Output every record again so that it matches the original word for word.

*** Opening Provided data ***

(* ===== verification/Hash.v ===== *)
(** * The request digest (src/internal/notification/hash.go)

    [RequestHash] canonicalises a JSON payload by decoding and re-encoding it,
    and hashes it behind the destination.  The JSON decoder and encoder and
    SHA-256 are parameters: the decoder reads one value from a text and leaves
    the rest.  [Payload.v] instantiates decoder and encoder. *)

From S2P Require Import Prelude GoTime GoStrings Notification.

Section Hash.
Context {json : Type}
        (Decode : string -> result json * string)
        (Marshal : json -> result string)
        (Sum256 : list Z -> list Z).

(** The digested bytes: the destination, a zero byte, the canonical payload. *)
Definition hash_input (destinationID canonical : string) : list Z :=
  bytes destinationID ++ [0] ++ bytes canonical.

Definition RequestHash (destinationID payload : string) : result string :=
  match Decode payload with
  | (Err e, _) => Err (Wrapped "decode payload" e)
  | (Ok value, rest) =>
      let trailing :=
        match Decode rest with
        | (Ok _, _) => Some (Message "multiple JSON values")
        | (Err e, _) => if errors_Is e IoEOF then None else Some e
        end in
      match trailing with
      | Some e => Err (Wrapped "decode trailing payload" e)
      | None =>
          canonical ← wrap "encode canonical payload" (Marshal value);
          Ok (of_bytes (Sum256 (hash_input destinationID canonical)))
      end
  end.

(** The canonical text of a payload that is exactly one JSON value. *)
Definition canonical_of (payload : string) : option string :=
  match Decode payload with
  | (Ok value, rest) =>
      match Decode rest with
      | (Err e, _) =>
          if errors_Is e IoEOF
          then match Marshal value with Ok c => Some c | Err _ => None end
          else None
      | (Ok _, _) => None
      end
  | (Err _, _) => None
  end.

Lemma RequestHash_canonical destinationID payload h :
  RequestHash destinationID payload = Ok h <->
  exists c, canonical_of payload = Some c /\ h = of_bytes (Sum256 (hash_input destinationID c)).
Proof.
  unfold RequestHash, canonical_of. destruct (Decode payload) as [[value|e] rest]; [|naive_solver].
  destruct (Decode rest) as [[v|e] r]; [naive_solver|]. destruct (errors_Is e IoEOF); [|naive_solver].
  destruct (Marshal value); cbn; naive_solver.
Qed.

(** Text without a zero byte. *)
Definition zero_free (s : string) : Prop := 0 ∉ bytes s.

Lemma hash_input_inj d1 c1 d2 c2 :
  zero_free d1 -> zero_free d2 -> hash_input d1 c1 = hash_input d2 c2 -> d1 = d2 /\ c1 = c2.
Proof.
  unfold zero_free, hash_input. intros H1 H2 Heq.
  cut (bytes d1 = bytes d2 /\ bytes c1 = bytes c2).
  { intros [Hd Hc]. split; by apply bytes_inj. }
  revert H1 H2 Heq. generalize (bytes d1) (bytes d2) (bytes c1) (bytes c2).
  induction l as [|b l IH]; intros [|b' l'] l1 l2 H1 H2 Heq; simpl in *; simplify_eq/=.
  - done.
  - exfalso. apply H2. left.
  - exfalso. apply H1. left.
  - destruct (IH l' l1 l2) as [-> ->]; [set_solver|set_solver|done|done].
Qed.

Lemma of_bytes_inj l1 l2 :
  Forall is_byte l1 -> Forall is_byte l2 -> of_bytes l1 = of_bytes l2 -> l1 = l2.
Proof. intros H1 H2 H. by rewrite <- (bytes_of_bytes l1 H1), <- (bytes_of_bytes l2 H2), H. Qed.

(** Two requests have the same digest exactly when they
    name the same destination and their payloads are the same JSON value, as
    canonical text; the only other way is a collision of the hash function,
    which the two digested texts exhibit. *)
Theorem same_digest d1 p1 h1 d2 p2 h2 :
  (forall l, Forall is_byte (Sum256 l)) ->
  zero_free d1 -> zero_free d2 ->
  RequestHash d1 p1 = Ok h1 -> RequestHash d2 p2 = Ok h2 ->
  (d1 = d2 -> canonical_of p1 = canonical_of p2 -> h1 = h2) /\
  (h1 = h2 ->
   (d1 = d2 /\ canonical_of p1 = canonical_of p2) \/
   exists x y, x <> y /\ Sum256 x = Sum256 y).
Proof.
  intros Hsum Hz1 Hz2 (c1 & Hc1 & ->)%RequestHash_canonical (c2 & Hc2 & ->)%RequestHash_canonical.
  rewrite Hc1, Hc2. split; [by intros -> [= ->]|].
  intros Heq%of_bytes_inj; [|done..].
  destruct (decide (hash_input d1 c1 = hash_input d2 c2)) as [Hin|Hne].
  - left. apply hash_input_inj in Hin as [-> ->]; done.
  - right. by exists (hash_input d1 c1), (hash_input d2 c2).
Qed.

End Hash.

(** ** Instance *)

(** Stand-ins: the decoder takes the whole text as one value. *)
Definition sample_decode (s : string) : result string * string :=
  if bool_decide (s = ""%string) then (Err (Sentinel IoEOF), s) else (Ok s, ""%string).

Definition sample_digest (l : list Z) : list Z := (fun b => b mod 256) <$> l.

Lemma same_digest_witness :
  RequestHash sample_decode Ok sample_digest "crm" "{}" = Ok (of_bytes [99; 114; 109; 0; 123; 125]) /\
  (canonical_of sample_decode Ok "{}" = canonical_of sample_decode Ok "{}" ->
   of_bytes [99; 114; 109; 0; 123; 125] = of_bytes [99; 114; 109; 0; 123; 125]).
Proof.
  split; [vm_compute; reflexivity|].
  refine (proj1 (same_digest sample_decode Ok sample_digest "crm" "{}" _ "crm" "{}" _ _ _ _ _ _) eq_refl).
  - intros l. apply Forall_fmap, Forall_true. intros b. apply Z.mod_pos_bound. lia.
  - unfold zero_free. vm_compute. set_solver.
  - unfold zero_free. vm_compute. set_solver.
  - vm_compute. reflexivity.
  - vm_compute. reflexivity.
Defined.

*** Closing Provided data ***

- _Task response_:
(* ===== verification/Hash.v ===== *)
(** * The request digest (src/internal/notification/hash.go)

    [RequestHash] canonicalises a JSON payload by decoding and re-encoding it,
    and hashes it behind the destination.  The JSON decoder and encoder and
    SHA-256 are parameters: the decoder reads one value from a text and leaves
    the rest.  [Payload.v] instantiates decoder and encoder. *)

From S2P Require Import Prelude GoTime GoStrings Notification.

Section Hash.
Context {json : Type}
        (Decode : string -> result json * string)
        (Marshal : json -> result string)
        (Sum256 : list Z -> list Z).

(** The digested bytes: the destination, a zero byte, the canonical payload. *)
Definition hash_input (destinationID canonical : string) : list Z :=
  bytes destinationID ++ [0] ++ bytes canonical.

Definition RequestHash (destinationID payload : string) : result string :=
  match Decode payload with
  | (Err e, _) => Err (Wrapped "decode payload" e)
  | (Ok value, rest) =>
      let trailing :=
        match Decode rest with
        | (Ok _, _) => Some (Message "multiple JSON values")
        | (Err e, _) => if errors_Is e IoEOF then None else Some e
        end in
      match trailing with
      | Some e => Err (Wrapped "decode trailing payload" e)
      | None =>
          canonical ← wrap "encode canonical payload" (Marshal value);
          Ok (of_bytes (Sum256 (hash_input destinationID canonical)))
      end
  end.

(** The canonical text of a payload that is exactly one JSON value. *)
Definition canonical_of (payload : string) : option string :=
  match Decode payload with
  | (Ok value, rest) =>
      match Decode rest with
      | (Err e, _) =>
          if errors_Is e IoEOF
          then match Marshal value with Ok c => Some c | Err _ => None end
          else None
      | (Ok _, _) => None
      end
  | (Err _, _) => None
  end.

Lemma RequestHash_canonical destinationID payload h :
  RequestHash destinationID payload = Ok h <->
  exists c, canonical_of payload = Some c /\ h = of_bytes (Sum256 (hash_input destinationID c)).
Proof.
  unfold RequestHash, canonical_of. destruct (Decode payload) as [[value|e] rest]; [|naive_solver].
  destruct (Decode rest) as [[v|e] r]; [naive_solver|]. destruct (errors_Is e IoEOF); [|naive_solver].
  destruct (Marshal value); cbn; naive_solver.
Qed.

(** Text without a zero byte. *)
Definition zero_free (s : string) : Prop := 0 ∉ bytes s.

Lemma hash_input_inj d1 c1 d2 c2 :
  zero_free d1 -> zero_free d2 -> hash_input d1 c1 = hash_input d2 c2 -> d1 = d2 /\ c1 = c2.
Proof.
  unfold zero_free, hash_input. intros H1 H2 Heq.
  cut (bytes d1 = bytes d2 /\ bytes c1 = bytes c2).
  { intros [Hd Hc]. split; by apply bytes_inj. }
  revert H1 H2 Heq. generalize (bytes d1) (bytes d2) (bytes c1) (bytes c2).
  induction l as [|b l IH]; intros [|b' l'] l1 l2 H1 H2 Heq; simpl in *; simplify_eq/=.
  - done.
  - exfalso. apply H2. left.
  - exfalso. apply H1. left.
  - destruct (IH l' l1 l2) as [-> ->]; [set_solver|set_solver|done|done].
Qed.

Lemma of_bytes_inj l1 l2 :
  Forall is_byte l1 -> Forall is_byte l2 -> of_bytes l1 = of_bytes l2 -> l1 = l2.
Proof. intros H1 H2 H. by rewrite <- (bytes_of_bytes l1 H1), <- (bytes_of_bytes l2 H2), H. Qed.

(** Two requests have the same digest exactly when they
    name the same destination and their payloads are the same JSON value, as
    canonical text; the only other way is a collision of the hash function,
    which the two digested texts exhibit. *)
Theorem same_digest d1 p1 h1 d2 p2 h2 :
  (forall l, Forall is_byte (Sum256 l)) ->
  zero_free d1 -> zero_free d2 ->
  RequestHash d1 p1 = Ok h1 -> RequestHash d2 p2 = Ok h2 ->
  (d1 = d2 -> canonical_of p1 = canonical_of p2 -> h1 = h2) /\
  (h1 = h2 ->
   (d1 = d2 /\ canonical_of p1 = canonical_of p2) \/
   exists x y, x <> y /\ Sum256 x = Sum256 y).
Proof.
  intros Hsum Hz1 Hz2 (c1 & Hc1 & ->)%RequestHash_canonical (c2 & Hc2 & ->)%RequestHash_canonical.
  rewrite Hc1, Hc2. split; [by intros -> [= ->]|].
  intros Heq%of_bytes_inj; [|done..].
  destruct (decide (hash_input d1 c1 = hash_input d2 c2)) as [Hin|Hne].
  - left. apply hash_input_inj in Hin as [-> ->]; done.
  - right. by exists (hash_input d1 c1), (hash_input d2 c2).
Qed.

End Hash.

(** ** Instance *)

(** Stand-ins: the decoder takes the whole text as one value. *)
Definition sample_decode (s : string) : result string * string :=
  if bool_decide (s = ""%string) then (Err (Sentinel IoEOF), s) else (Ok s, ""%string).

Definition sample_digest (l : list Z) : list Z := (fun b => b mod 256) <$> l.

Lemma same_digest_witness :
  RequestHash sample_decode Ok sample_digest "crm" "{}" = Ok (of_bytes [99; 114; 109; 0; 123; 125]) /\
  (canonical_of sample_decode Ok "{}" = canonical_of sample_decode Ok "{}" ->
   of_bytes [99; 114; 109; 0; 123; 125] = of_bytes [99; 114; 109; 0; 123; 125]).
Proof.
  split; [vm_compute; reflexivity|].
  refine (proj1 (same_digest sample_decode Ok sample_digest "crm" "{}" _ "crm" "{}" _ _ _ _ _ _) eq_refl).
  - intros l. apply Forall_fmap, Forall_true. intros b. apply Z.mod_pos_bound. lia.
  - unfold zero_free. vm_compute. set_solver.
  - unfold zero_free. vm_compute. set_solver.
  - vm_compute. reflexivity.
  - vm_compute. reflexivity.
Defined.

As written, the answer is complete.